Como me desagradara sobremanera el grosero materialismo del doctor, corté bruscamente la entrevista, diciéndole que hacía votos por que el conde Szémioth encontrara una esposa digna de él. No sin sorpresa, lo confieso, acogí lo que el doctor me dijo de la afición del conde a los estudios filosóficos. Un oficial de húsares, un cazador apasionado, leyendo metafísica alemana y ocupándose de fisiología, era cosa que me trastornaba las ideas. Y, sin embargo, el doctor había dicho la verdad, pues aquel día mismo tuve la prueba de ello.
-¿Cómo se explica usted, señor profesor -me dijo bruscamente, hacia el final de la comida, cómo se explica usted la dualidad o la duplicidad de nuestra naturaleza?...
Y como notara que no le entendía bien, agregó:
-¿No se ha encontrado nunca en lo alto de una torre o al borde de un precipicio, sintiendo a la vez la tentación de lanzarse al vacío y un sentimiento de terror absolutamente contrario?...
-Eso lo pueden explicar dos causas, y las dos físicas -dijo el doctor: primera, la fatiga que se experimenta después de una marcha ascendente, determina un flujo de sangre al cerebro que...
-Dejemos la sangre a un lado, doctor -interrumpió el conde con impaciencia- y pongamos otro ejemplo. Usted tiene un arma cargada. Su mejor amigo está aquí, y a usted se le ocurre meterle una bala en la cabeza. Y he aquí cómo usted, que siente un grande horror por el asesinato, ha pensado en él. Creo, señores, que si todos los pensamientos que se nos ocurren en el espacio de una hora..., creo que si todos sus pensamientos, señor profesor, a quien tengo por tan virtuoso como sabio, se escribieran, formarían, quizás, un volumen in folio, y con arreglo a él no habría abogado que no lograra la interdicción de usted, ni tribunal que no le metiera en la cárcel o en un manicomio.
-Ese juez, señor conde, no me condenaría, seguramente, por haber buscado esta mañana, durante más de una hora, la misteriosa ley según la cual los verbos eslavos adquieren la idea de futuro al combinarse con una preposición; pero si por una casualidad se me ocurrió otra cualquier cosa, ¿qué podría deducirse de esto contra mí? ¿Soy acaso más dueño de mis pensamientos que de los accidentes exteriores que me los sugieren? El que surgiera en mí un pensa-miento no autoriza a deducir un principio de ejecución ni una resolución siquiera. Nunca se me ha ocurrido la idea de matar a una persona; pero si la del homicidio alguna vez se me ocurre, ¿no está allí mi razón para descartarla?

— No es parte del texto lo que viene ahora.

(** A run of requests, one after the other, on one loaded model. *)
Fixpoint serve (model : loc) (reqs : list Request) (w : World)
    : list (result str) * World :=
  match reqs with
  | [] => ([], w)
  | req :: rest =>
      let (r, w') := transform model req w in
      let (rs, w'') := serve model rest w' in
      (r :: rs, w'')
  end.

(** ** Names for the statements *)

Definition content_type_error : exn :=
  ValueError (lit "Content type must be application/json").

(** The arguments [model_fn] builds the embedding function with. *)
Definition bge_args : BgeArgs :=
  mkBgeArgs (lit "BAAI/bge-small-en-v1.5")
            [(lit "device", PyStr (lit "cpu"))]
            [(lit "normalize_embeddings", PyBool false)]
            (lit "Represent this sentence for searching relevant passages: ").

(** The process after a search on the object at [model]. *)
Definition after_search (model : loc) (o : VectorStore) (text k : pyval)
    (w : World) : World :=
  mkWorld (<[model := snd (similarity_search o text k)]> (heap w))
          (calls w ++ [CallSearch model text k]).

End Hooks.

(** ** A reference [json.loads]

    The decoder of the [json] module on a [str] document: [scan_once]
    with its array and object loops, [scanstring] in strict mode and
    the number pattern (ASCII digits). It stands in for [json.loads]
    where a hook is run on a concrete request body. *)

Module JsonRef.

Definition chr (a : ascii) : N := N_of_ascii a.
Global Arguments chr a%_char.

Definition QUOTE : N := 34.
Definition BACKSLASH : N := 92.

Definition is_ws (c : N) : bool :=
  ((c =? 32) || (c =? 9) || (c =? 10) || (c =? 13))%N.

Fixpoint skip_ws (s : str) : str :=
  match s with
  | c :: rest => if is_ws c then skip_ws rest else s
  | [] => []
  end.

Definition is_digit (c : N) : bool := ((48 <=? c) && (c <=? 57))%N.

Definition hex_value (c : N) : option N :=
  (if is_digit c then Some (c - 48)
   else if (97 <=? c) && (c <=? 102) then Some (c - 87)
   else if (65 <=? c) && (c <=? 70) then Some (c - 55)
   else None)%N.
(** X5. [KeyVersionList.Validate] returns nil exactly for the lists whose
    version ids are pairwise distinct and that hold exactly one Primary
    version.  A repeated id gives [ErrSameVersionID], whatever the number
    of Primary versions; with distinct ids, a list with no Primary version
    is refused with the same error as a list with several,
    [ErrMulitplePrimary]. *)
Theorem KVL_Validate_accepts (kvl : KeyVersionList) :
  (KVL_Validate kvl = None ↔
     NoDup (version_ids kvl) ∧ length (primaries kvl) = 1%nat) ∧
  (KVL_Validate kvl = Some ErrSameVersionID ↔ ¬ NoDup (version_ids kvl)) ∧
  (KVL_Validate kvl = Some ErrMulitplePrimary ↔
     NoDup (version_ids kvl) ∧ length (primaries kvl) ≠ 1%nat).
Proof.
  split; [apply KVL_Validate_None_iff|].
  unfold KVL_Validate. rewrite KVL_Validate_range_spec.
  assert (HF : Forall (λ id, (∅ : gmap Z (list Z)) !! id = None) (version_ids kvl)).
  { apply Forall_forall. intros x _. apply lookup_empty. }
  destruct (decide (_ ∧ NoDup (version_ids kvl))) as [[_ Hnd]|Hn].
  - destruct (decide (0 + Z.of_nat (length (primaries kvl)) = 1)).
    + split; [split; [done|by intros ?]|]. split; [done|]. intros [_ ?]. lia.
    + split; [split; [done|by intros ?]|]. split; [intros _; split; [done|lia]|done].
  - split; [split; [intros _ ?; by destruct Hn|done]|]. split; [done|].
    intros [? _]. by destruct Hn.
Qed.

Lemma Update_Ok_first kvl versionID s kvl' :
  Update kvl versionID s = Ok kvl' →
  ∃ i v, first_at (λ v, kv_ID v =? versionID) kvl i v ∧ Update_at kvl i v s = Ok kvl'.
Proof.
  intros H. destruct (first_at_or_none (λ v, kv_ID v =? versionID) kvl) as [(i & v & Hf)|Hn].
  - exists i, v. split; [done|]. by rewrite <- (Update_first _ _ _ _ _ Hf).
  - by rewrite Update_none in H.
Qed.

Lemma set_Status_fields s v :
  kv_ID (set_Status s v) = kv_ID v ∧ kv_Data (set_Status s v) = kv_Data v ∧
  kv_CreationTime (set_Status s v) = kv_CreationTime v.
Proof. done. Qed.

Lemma demote_fields v :
  kv_ID (demote v) = kv_ID v ∧ kv_Data (demote v) = kv_Data v ∧
  kv_CreationTime (demote v) = kv_CreationTime v.
Proof. unfold demote. by destruct (kv_Status v =? Primary). Qed.

(** A projection that [f] keeps is kept by [alter f] and by [map f]. *)
Lemma map_alter_kept {A B : Type} (g : A → B) (f : A → A) (l : list A) i :
  (∀ x, g (f x) = g x) → map g (alter f i l) = map g l.
Proof.
  intros Hg. revert i. induction l as [|x l IH]; intros [|i]; simpl; [done..| |].
  - by rewrite Hg.
  - f_equal. apply IH.
Qed.

Lemma map_map_kept {A B : Type} (g : A → B) (f : A → A) (l : list A) :
  (∀ x, g (f x) = g x) → map g (map f l) = map g l.
Proof. intros Hg. rewrite map_map. apply map_ext. intros x. apply Hg. Qed.

(** [Update] changes statuses only. *)
Lemma Update_at_fields kvl i v s kvl' :
  Update_at kvl i v s = Ok kvl' →
  map kv_ID kvl' = map kv_ID kvl ∧ map kv_Data kvl' = map kv_Data kvl ∧
  map kv_CreationTime kvl' = map kv_CreationTime kvl.
Proof.
  unfold Update_at. intros H.
  repeat case_match; simplify_eq; rewrite ?map_alter_kept by done;
    rewrite ?map_map_kept by (intros x; apply demote_fields); done.
Qed.

Lemma filter_alter_same {A : Type} (p : A → bool) (f : A → A) (l : list A) i x :
  l !! i = Some x → p x = false → p (f x) = false →
  List.filter p (alter f i l) = List.filter p l.
Proof.
  revert i. induction l as [|y l IH]; intros [|i] Hi Hx Hfx; simpl in *; simplify_eq.
  - by rewrite Hx, Hfx.
  - destruct (p y); [f_equal|]; by apply IH.
Qed.
(** The examples of the specification. *)
Example attendee_accepts :
  result_of (ex_attendeeMerge user1
    (ex_world (ex_calendar [ex_event "NEEDS-ACTION" "Office"])
              (ex_calendar [ex_event "ACCEPTED" "Office"])))
  = Some (true, false).
Proof. vm_compute. reflexivity. Qed.

Example attendee_moves_event :
  result_of (ex_attendeeMerge user1
    (ex_world (ex_calendar [ex_event "NEEDS-ACTION" "Office"])
              (ex_calendar [ex_event "NEEDS-ACTION" "Home"])))
  = Some (false, false).
Proof. vm_compute. reflexivity. Qed.

Example attendee_answers_instance :
  result_of (ex_attendeeMerge user1
    (ex_world (ex_calendar [ex_master])
              (ex_calendar [ex_master;
                            ex_override "20080603T120000Z" "ACCEPTED"])))
  = Some (true, false).
Proof. vm_compute. reflexivity. Qed.

Example instance_without_master :
  result_of (ex_attendeeMerge user1
    (ex_world (ex_calendar [ex_todo])
              (ex_calendar [ex_todo;
                            ex_override "20080603T120000Z" "ACCEPTED"])))
  = Some (false, false).
Proof. vm_compute. reflexivity. Qed.

(** ** The document-level comparators: properties *)

Lemma elem_of_prop_symdiff (c1 c2 : Component) (p : Property) :
  p ∈ prop_symdiff (propset c1) (propset c2) ↔
  (p ∈ properties c1 ↔ p ∉ properties c2).
Proof.
  unfold prop_symdiff, propset.
  rewrite elem_of_union, !elem_of_difference, !elem_of_list_to_set.
  destruct (decide (p ∈ properties c1)), (decide (p ∈ properties c2)); tauto.
Qed.

Lemma checkVCALENDARProperties_spec (calendar1 calendar2 : Component) :
  _checkVCALENDARProperties calendar1 calendar2 = true ↔
  ∀ p, pname p ∉ ignored →
       (p ∈ properties calendar1 ↔ p ∈ properties calendar2).
Proof.
  unfold _checkVCALENDARProperties.
  rewrite bool_decide_eq_true, size_empty_iff, elem_of_equiv_empty.
  split.
  - intros Hall p Hp. specialize (Hall p).
    rewrite elem_of_list_to_set, list_elem_of_filter, elem_of_elements,
      elem_of_prop_symdiff in Hall.
    destruct (decide (p ∈ properties calendar1)),
      (decide (p ∈ properties calendar2)); tauto.
  - intros Hall p.
    rewrite elem_of_list_to_set, list_elem_of_filter, elem_of_elements,
      elem_of_prop_symdiff.
    intros [Hp Hd]. specialize (Hall p Hp). tauto.
Qed.
(** * styly.ai background service worker: cache, fetcher, extractor, composer

    A shallow embedding of the second (caching) revision of the background
    service worker: [generateUrlHash], [getCachedProductImage],
    [cacheProductImage], [cleanupOldCachedImages], [getCacheInfo],
    [convertUrlToBase64], [generateOutfitImage],
    [extractActualProductImage], and the methods [setupMessageListener],
    [setupCacheCleanup], [clearProductImageCache], [preloadProductImages],
    [handleStyleMeRequestWithData] and [retrieveStoredData] of
    [StyleMeBackgroundService].

    The browser platform (network, [chrome.storage.local], clock, URL
    parser) is an environment of oracles [Env]; every [await] of the source
    is one step of a state-and-exception monad over a [World] that holds the
    storage area, the registered interval timers and the log of effects. *)

From Stdlib Require Import ZArith Ascii String List Lia.
From stdpp Require Import gmap strings list fin_maps pretty.

#[local] Set Warnings "-register-all".
Local Open Scope string_scope.
Local Open Scope Z_scope.

(** ** JavaScript strings *)

(** Strings are sequences of code units below 256, which is exact for the
    ASCII URLs, data URLs and storage keys the service handles. *)

Fixpoint startsWith (s p : string) {struct p} : bool :=
  match p, s with
  | EmptyString, _ => true
  | String c p', String d s' => if Ascii.eqb c d then startsWith s' p' else false
  | String _ _, EmptyString => false
  end.

Arguments startsWith : simpl never.

Fixpoint drop_chars (n : nat) (s : string) : string :=
  match n, s with
  | O, _ => s
  | S n', String _ s' => drop_chars n' s'
  | S _, EmptyString => EmptyString
  end.

Definition endsWith (s p : string) : bool :=
  startsWith (String.rev s) (String.rev p).

Definition lower_char (c : ascii) : ascii :=
  let n := N_of_ascii c in
  if ((65 <=? n) && (n <=? 90))%N then ascii_of_N (n + 32) else c.

Fixpoint toLowerCase (s : string) : string :=
  match s with
  | EmptyString => EmptyString
  | String c s' => String (lower_char c) (toLowerCase s')
  end.

Definition is_empty (s : string) : bool :=
  match s with EmptyString => true | _ => false end.

(** [s.includes(t)], used to say that a message names an item. *)
Fixpoint includes (s t : string) : bool :=
  startsWith s t ||
  match s with
  | EmptyString => false
  | String _ s' => includes s' t
  end.

(** The regular expression class [\s] on code units below 256. *)
Definition is_js_space (c : ascii) : bool :=
  let n := N_of_ascii c in
  ((9 <=? n) && (n <=? 13) || (n =? 32) || (n =? 160))%N.

(** Line terminators, which the regular expression [.] does not match. *)
Definition is_line_terminator (c : ascii) : bool :=
  let n := N_of_ascii c in ((n =? 10) || (n =? 13))%N.

(** ** JavaScript values: stored entries and parsed JSON bodies *)

(** Numbers are integers: the timestamps the cache stores. A number of a
    JSON body is only ever tested for being positive or for being falsy. *)
Inductive JsVal :=
| JUndefined
| JNull
| JBool (b : bool)
| JNum (n : Z)
| JStr (s : string)
| JArr (items : list JsVal)
| JObj (fields : list (string * JsVal)).

(** ToBoolean. *)
Definition truthy (v : JsVal) : bool :=
  match v with
  | JUndefined | JNull => false
  | JBool b => b
  | JNum n => negb (n =? 0)
  | JStr s => negb (is_empty s)
  | JArr _ | JObj _ => true
  end.

Fixpoint assoc_lookup (k : string) (l : list (string * JsVal)) : JsVal :=
  match l with
  | [] => JUndefined
  | (k', v) :: l' => if String.eqb k k' then v else assoc_lookup k l'
  end.

(** [v.name] for a value that is neither [null] nor [undefined]; the names
    read by the service ([image], [timestamp], [url], [choices], [message],
    [content], [images], [image_url]) are own properties of plain objects
    only. *)
Definition get_prop (v : JsVal) (name : string) : JsVal :=
  match v with
  | JObj fields => assoc_lookup name fields
  | _ => JUndefined
  end.

(** [v[0]], likewise: the first element of an array, the first code unit
    of a string, the property [0] of an object. *)
Definition get_first (v : JsVal) : JsVal :=
  match v with
  | JArr (x :: _) => x
  | JStr (String c _) => JStr (String c EmptyString)
  | JObj fields => assoc_lookup "0" fields
  | _ => JUndefined
  end.

(** [v.length], likewise. *)
Definition get_length (v : JsVal) : JsVal :=
  match v with
  | JArr items => JNum (Z.of_nat (length items))
  | JStr s => JNum (Z.of_nat (String.length s))
  | JObj fields => assoc_lookup "length" fields
  | _ => JUndefined
  end.

(** ** Errors and results *)

Inductive JsError :=
| Error (message : string)
| TypeError (message : string)
| SyntaxError (message : string).

Definition error_message (e : JsError) : string :=
  match e with
  | Error m | TypeError m | SyntaxError m => m
  end.

Inductive Res (A : Type) :=
| Ok (a : A)
| Throw (e : JsError).
Arguments Ok {A} a.
Arguments Throw {A} e.

(** [v.name] in general: reading a property of [null] or [undefined]
    throws. *)
Definition get_prop_checked (v : JsVal) (name : string) : Res JsVal :=
  match v with
  | JUndefined =>
      Throw (TypeError ("Cannot read properties of undefined (reading '"
                        +:+ name +:+ "')"))
  | JNull =>
      Throw (TypeError ("Cannot read properties of null (reading '" +:+ name +:+ "')"))
  | _ => Ok (get_prop v name)
  end.
(** The loop of init_db: every add is made on the registry of the index and
    asks for the table lock; the documents are parsed in the order of the
    list, each at most once; what is added is what was parsed, in that
    order; and when the loop completes, every document was parsed and added
    exactly once. *)
Lemma seeding_loop (r : MetadataTypeResource T) (docs : list (Document T)) :
  forall (w : World T) (o : Outcome T unit) (w' : World T) (t : list (Event T)),
  for_in docs (fun doc =>
      mt <- call h (MetadataTypeResource_from_doc r doc) ;;
      call h (MetadataTypeResource_add r mt true)) w = (o, w', t) ->
  Forall (fun x => x = (r, snd (fst x), true)) (adds t) /\
  (exists n, map fst (parsed t) = firstn n docs) /\
  (exists n, map (fun x => snd (fst x)) (adds t) = firstn n (map snd (parsed t))) /\
  (forall u, o = Return u ->
     map fst (parsed t) = docs /\
     adds t = map (fun p => (r, snd p, true)) (parsed t)).
Proof.
  induction docs as [|doc docs IH]; intros w o w' t Hrun.
  - inversion Hrun; subst. cbn.
    split; [constructor|]. split; [exists 0; reflexivity|].
    split; [exists 0; reflexivity|]. intros _ _. split; reflexivity.
  - cbn [for_in bind ret Monad_M] in Hrun. unfold M_bind, call in Hrun.
    destruct (h (MetadataTypeResource_from_doc r doc) w) as [[mt|e] w1].
    + destruct (h (MetadataTypeResource_add r mt true) w1) as [[u|e] w2].
      * match type of Hrun with
        | context [for_in docs ?body w2] =>
            destruct (for_in docs body w2) as [[o3 w3] t3] eqn:Hrest
        end.
        apply IH in Hrest. destruct Hrest as (H1 & [n H2] & [m H3] & H4).
        inversion Hrun; subst. cbn.
        split; [constructor; [reflexivity | exact H1]|].
        split; [exists (S n); cbn; f_equal; exact H2|].
        split; [exists (S m); cbn; f_equal; exact H3|].
        intros u0 Hu. destruct (H4 u0 Hu) as [H5 H6].
        split; f_equal; assumption.
      * inversion Hrun; subst. cbn.
        split; [repeat constructor|]. split; [exists 1; reflexivity|].
        split; [exists 1; reflexivity|]. discriminate.
    + inversion Hrun; subst. cbn.
      split; [constructor|]. split; [exists 0; reflexivity|].
      split; [exists 0; reflexivity|]. discriminate.
Qed.
(** * RADIUS dissector (epan/dissectors/packet-radius.c)

    A shallow embedding of the attribute-value-pair walker, the attribute
    decryption routine, the value decoders, the packet decoder, the
    dissector registration routine, the field registration and the CoSine
    VP/VC dissector of packet-radius.c, with the properties stated about
    them.

    Conventions.
    - An octet of the capture is a [byte]; [u8] reads it as a number.
    - [guint32] values are numbers reduced modulo 2^32 ([to_guint32]); a
      [guint32] handed to a [gint] parameter, or added to an [int] variable,
      goes through [to_gint].
    - The protocol tree is write-only for the dissector, so it is modelled by
      the sequence of calls made on it ([event]), in call order. *)

From Stdlib Require Import ZArith Lia Ascii String.
From Stdlib.Strings Require Import Byte.
From stdpp Require Import base gmap strings list pretty.

Open Scope Z_scope.

(** ** Machine integers and octets *)

Definition u8 (b : byte) : Z := Z.of_N (Byte.to_N b).

Definition to_guint32 (z : Z) : Z := z mod 2 ^ 32.

Definition to_gint (z : Z) : Z := (z + 2 ^ 31) mod 2 ^ 32 - 2 ^ 31.

Arguments to_guint32 : simpl never.
Arguments to_gint : simpl never.

(** The octet with a given value (for writing captures down). *)
Definition octet (z : Z) : byte :=
  match Byte.of_N (Z.to_N (z mod 256)) with
  | Some b => b
  | None => x00
  end.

-Usted habla de la razón a su antojo; ¿acaso está ella siempre allí, como dice, para dirigirnos? Para que la razón hable y se haga obedecer, es necesaria la reflexión, esto es, tiempo y sangre fría; ahora bien: ¿se tiene siempre uno y otra? En un combate veo que se me viene encima, al rebote, una bala de cañón, me aparto, y descubro a un amigo mío por quien, con tiempo para reflexionar, hubiera dado la vida...
Traté de hablarle de nuestros deberes de hombre y de cristiano; de la necesidad que nos obliga a imitar al guerrero de las Santas Escrituras, siempre dispuesto al combate, y, por último, le hice ver que, luchando ahincadamente contra nuestras pasiones, adquirimos nuevas fuerzas con que debilitarlas y abatirlas. Me temo que sólo conseguí hacerle callar, porque convencido no lo parecía.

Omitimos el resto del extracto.